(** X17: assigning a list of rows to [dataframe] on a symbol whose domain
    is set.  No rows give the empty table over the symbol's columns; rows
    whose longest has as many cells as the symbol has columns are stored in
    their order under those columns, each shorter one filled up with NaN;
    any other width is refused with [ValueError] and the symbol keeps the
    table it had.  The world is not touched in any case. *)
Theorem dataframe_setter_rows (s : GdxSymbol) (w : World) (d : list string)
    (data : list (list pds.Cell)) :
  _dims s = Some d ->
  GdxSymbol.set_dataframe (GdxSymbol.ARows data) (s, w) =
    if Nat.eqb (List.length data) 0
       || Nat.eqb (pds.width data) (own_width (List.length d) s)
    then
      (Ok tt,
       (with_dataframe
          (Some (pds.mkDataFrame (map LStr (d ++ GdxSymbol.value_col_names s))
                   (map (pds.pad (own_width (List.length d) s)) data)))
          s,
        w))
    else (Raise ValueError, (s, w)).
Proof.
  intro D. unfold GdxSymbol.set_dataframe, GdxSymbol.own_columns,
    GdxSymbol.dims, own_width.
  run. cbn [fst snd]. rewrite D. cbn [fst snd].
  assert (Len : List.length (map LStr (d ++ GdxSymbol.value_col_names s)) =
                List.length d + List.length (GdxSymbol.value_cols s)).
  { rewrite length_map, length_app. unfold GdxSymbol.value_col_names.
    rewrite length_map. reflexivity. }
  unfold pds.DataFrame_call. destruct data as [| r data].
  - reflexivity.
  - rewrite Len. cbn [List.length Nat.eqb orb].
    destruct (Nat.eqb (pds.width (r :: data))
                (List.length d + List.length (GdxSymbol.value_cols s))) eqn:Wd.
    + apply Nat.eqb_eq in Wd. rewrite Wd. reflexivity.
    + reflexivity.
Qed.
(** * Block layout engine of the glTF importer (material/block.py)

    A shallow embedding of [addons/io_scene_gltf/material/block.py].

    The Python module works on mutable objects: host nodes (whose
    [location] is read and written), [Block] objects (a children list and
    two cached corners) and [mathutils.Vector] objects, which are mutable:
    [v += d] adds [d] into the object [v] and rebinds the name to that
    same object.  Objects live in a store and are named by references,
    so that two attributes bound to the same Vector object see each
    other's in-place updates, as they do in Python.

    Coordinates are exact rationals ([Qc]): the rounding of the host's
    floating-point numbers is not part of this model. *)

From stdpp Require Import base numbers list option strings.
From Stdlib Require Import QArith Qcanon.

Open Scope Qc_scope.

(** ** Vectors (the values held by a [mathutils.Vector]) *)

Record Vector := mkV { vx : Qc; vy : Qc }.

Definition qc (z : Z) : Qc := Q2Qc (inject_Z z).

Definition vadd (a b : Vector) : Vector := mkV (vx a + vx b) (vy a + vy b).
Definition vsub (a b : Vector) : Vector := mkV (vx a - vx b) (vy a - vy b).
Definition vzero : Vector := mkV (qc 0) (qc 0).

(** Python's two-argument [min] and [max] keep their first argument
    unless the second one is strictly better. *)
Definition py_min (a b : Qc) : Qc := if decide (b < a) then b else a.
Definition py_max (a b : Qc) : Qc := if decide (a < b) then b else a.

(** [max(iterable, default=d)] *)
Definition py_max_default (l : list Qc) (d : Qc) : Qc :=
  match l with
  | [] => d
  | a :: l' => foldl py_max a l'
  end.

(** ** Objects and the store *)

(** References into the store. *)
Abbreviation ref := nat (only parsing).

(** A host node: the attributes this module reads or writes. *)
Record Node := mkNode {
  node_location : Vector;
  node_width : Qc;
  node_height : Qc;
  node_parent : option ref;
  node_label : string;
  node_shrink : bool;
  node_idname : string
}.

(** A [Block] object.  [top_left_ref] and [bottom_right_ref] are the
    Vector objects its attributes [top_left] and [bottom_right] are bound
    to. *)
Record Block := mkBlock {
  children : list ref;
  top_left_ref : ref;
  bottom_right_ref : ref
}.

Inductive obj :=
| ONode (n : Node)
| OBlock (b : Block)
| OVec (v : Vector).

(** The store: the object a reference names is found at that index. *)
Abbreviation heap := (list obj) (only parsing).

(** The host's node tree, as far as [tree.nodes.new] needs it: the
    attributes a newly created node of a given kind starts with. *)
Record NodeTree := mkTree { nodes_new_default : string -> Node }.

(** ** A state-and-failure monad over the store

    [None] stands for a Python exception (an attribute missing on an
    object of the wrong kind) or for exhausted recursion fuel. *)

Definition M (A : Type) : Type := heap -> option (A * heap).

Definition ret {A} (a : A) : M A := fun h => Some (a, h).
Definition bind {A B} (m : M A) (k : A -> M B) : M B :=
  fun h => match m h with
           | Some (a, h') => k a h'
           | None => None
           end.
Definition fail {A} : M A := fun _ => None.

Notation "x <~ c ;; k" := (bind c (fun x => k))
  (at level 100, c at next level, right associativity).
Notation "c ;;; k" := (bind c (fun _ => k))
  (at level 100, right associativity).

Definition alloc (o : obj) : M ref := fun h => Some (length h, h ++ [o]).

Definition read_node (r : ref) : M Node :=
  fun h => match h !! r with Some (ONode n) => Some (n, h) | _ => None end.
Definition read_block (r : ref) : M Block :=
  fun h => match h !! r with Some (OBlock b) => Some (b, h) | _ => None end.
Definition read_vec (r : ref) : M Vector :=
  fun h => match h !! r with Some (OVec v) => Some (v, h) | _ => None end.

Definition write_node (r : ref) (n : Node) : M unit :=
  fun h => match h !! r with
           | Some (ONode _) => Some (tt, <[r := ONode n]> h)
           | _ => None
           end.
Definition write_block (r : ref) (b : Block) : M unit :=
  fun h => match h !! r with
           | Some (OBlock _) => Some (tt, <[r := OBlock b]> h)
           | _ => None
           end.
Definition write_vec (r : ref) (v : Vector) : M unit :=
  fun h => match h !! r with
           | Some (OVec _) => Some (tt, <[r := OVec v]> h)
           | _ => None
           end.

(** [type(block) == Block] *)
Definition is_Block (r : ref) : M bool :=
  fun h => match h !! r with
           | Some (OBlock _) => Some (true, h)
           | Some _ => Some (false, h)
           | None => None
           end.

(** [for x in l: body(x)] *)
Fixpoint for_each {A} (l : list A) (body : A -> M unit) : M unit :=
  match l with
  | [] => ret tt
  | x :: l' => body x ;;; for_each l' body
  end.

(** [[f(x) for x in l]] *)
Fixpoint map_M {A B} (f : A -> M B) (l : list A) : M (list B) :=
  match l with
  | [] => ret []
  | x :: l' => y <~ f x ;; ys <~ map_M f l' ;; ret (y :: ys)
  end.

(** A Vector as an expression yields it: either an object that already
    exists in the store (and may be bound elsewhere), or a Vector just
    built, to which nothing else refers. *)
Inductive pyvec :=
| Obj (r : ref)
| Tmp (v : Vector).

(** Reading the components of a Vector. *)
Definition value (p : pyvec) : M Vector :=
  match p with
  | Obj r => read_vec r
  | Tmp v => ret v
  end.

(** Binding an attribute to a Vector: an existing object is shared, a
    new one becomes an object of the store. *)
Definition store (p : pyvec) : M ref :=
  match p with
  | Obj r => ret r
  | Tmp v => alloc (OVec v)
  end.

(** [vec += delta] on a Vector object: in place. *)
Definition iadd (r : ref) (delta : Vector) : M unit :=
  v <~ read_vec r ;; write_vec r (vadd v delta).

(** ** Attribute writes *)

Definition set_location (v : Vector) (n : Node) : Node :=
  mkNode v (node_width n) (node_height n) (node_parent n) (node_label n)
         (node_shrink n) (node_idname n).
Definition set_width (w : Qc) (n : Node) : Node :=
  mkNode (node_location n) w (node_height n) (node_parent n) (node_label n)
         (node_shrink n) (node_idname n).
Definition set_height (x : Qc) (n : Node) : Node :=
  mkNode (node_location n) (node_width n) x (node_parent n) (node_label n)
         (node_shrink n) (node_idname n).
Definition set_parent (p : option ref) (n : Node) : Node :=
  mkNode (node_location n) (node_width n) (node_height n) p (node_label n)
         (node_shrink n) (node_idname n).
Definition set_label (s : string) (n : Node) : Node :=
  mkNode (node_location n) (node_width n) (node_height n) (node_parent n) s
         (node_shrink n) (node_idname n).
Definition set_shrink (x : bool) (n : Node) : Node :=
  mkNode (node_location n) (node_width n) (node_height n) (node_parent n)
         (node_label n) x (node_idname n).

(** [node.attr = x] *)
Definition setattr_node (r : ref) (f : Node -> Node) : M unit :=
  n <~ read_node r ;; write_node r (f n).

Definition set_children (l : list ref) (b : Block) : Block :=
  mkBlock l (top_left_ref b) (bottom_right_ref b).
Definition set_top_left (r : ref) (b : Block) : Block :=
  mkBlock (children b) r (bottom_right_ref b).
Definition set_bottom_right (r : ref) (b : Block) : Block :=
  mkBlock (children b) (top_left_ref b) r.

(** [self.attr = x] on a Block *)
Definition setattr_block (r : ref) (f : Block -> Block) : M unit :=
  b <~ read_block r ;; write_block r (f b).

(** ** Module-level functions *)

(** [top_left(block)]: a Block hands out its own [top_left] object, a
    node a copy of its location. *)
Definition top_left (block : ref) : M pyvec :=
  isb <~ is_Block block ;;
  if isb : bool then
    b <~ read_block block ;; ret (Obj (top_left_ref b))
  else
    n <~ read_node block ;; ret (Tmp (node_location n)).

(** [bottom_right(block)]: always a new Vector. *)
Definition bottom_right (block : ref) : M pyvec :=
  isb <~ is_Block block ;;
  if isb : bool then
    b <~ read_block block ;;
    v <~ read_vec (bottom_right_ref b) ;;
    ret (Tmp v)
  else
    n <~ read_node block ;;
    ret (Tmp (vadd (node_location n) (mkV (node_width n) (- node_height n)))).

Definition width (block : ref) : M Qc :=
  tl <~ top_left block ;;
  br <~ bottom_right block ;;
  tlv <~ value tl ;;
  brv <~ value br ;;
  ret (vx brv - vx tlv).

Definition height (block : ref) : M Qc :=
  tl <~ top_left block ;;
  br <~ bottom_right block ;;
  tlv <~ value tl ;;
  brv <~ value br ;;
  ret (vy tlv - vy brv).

● **Exercise requirements**
From the line containing "Definition alloc (o" down to the line containing "new one becomes" in the material above, reproduce every line exactly, including the two end lines.

● **Written solution**
Definition alloc (o : obj) : M ref := fun h => Some (length h, h ++ [o]).

Definition read_node (r : ref) : M Node :=
  fun h => match h !! r with Some (ONode n) => Some (n, h) | _ => None end.
Definition read_block (r : ref) : M Block :=
  fun h => match h !! r with Some (OBlock b) => Some (b, h) | _ => None end.
Definition read_vec (r : ref) : M Vector :=
  fun h => match h !! r with Some (OVec v) => Some (v, h) | _ => None end.

Definition write_node (r : ref) (n : Node) : M unit :=
  fun h => match h !! r with
           | Some (ONode _) => Some (tt, <[r := ONode n]> h)
           | _ => None
           end.
Definition write_block (r : ref) (b : Block) : M unit :=
  fun h => match h !! r with
           | Some (OBlock _) => Some (tt, <[r := OBlock b]> h)
           | _ => None
           end.
Definition write_vec (r : ref) (v : Vector) : M unit :=
  fun h => match h !! r with
           | Some (OVec _) => Some (tt, <[r := OVec v]> h)
           | _ => None
           end.

(** [type(block) == Block] *)
Definition is_Block (r : ref) : M bool :=
  fun h => match h !! r with
           | Some (OBlock _) => Some (true, h)
           | Some _ => Some (false, h)
           | None => None
           end.

(** [for x in l: body(x)] *)
Fixpoint for_each {A} (l : list A) (body : A -> M unit) : M unit :=
  match l with
  | [] => ret tt
  | x :: l' => body x ;;; for_each l' body
  end.

(** [[f(x) for x in l]] *)
Fixpoint map_M {A B} (f : A -> M B) (l : list A) : M (list B) :=
  match l with
  | [] => ret []
  | x :: l' => y <~ f x ;; ys <~ map_M f l' ;; ret (y :: ys)
  end.

(** A Vector as an expression yields it: either an object that already
    exists in the store (and may be bound elsewhere), or a Vector just
    built, to which nothing else refers. *)
Inductive pyvec :=
| Obj (r : ref)
| Tmp (v : Vector).

(** Reading the components of a Vector. *)
Definition value (p : pyvec) : M Vector :=
  match p with
  | Obj r => read_vec r
  | Tmp v => ret v
  end.

(** Binding an attribute to a Vector: an existing object is shared, a
    new one becomes an object of the store. *)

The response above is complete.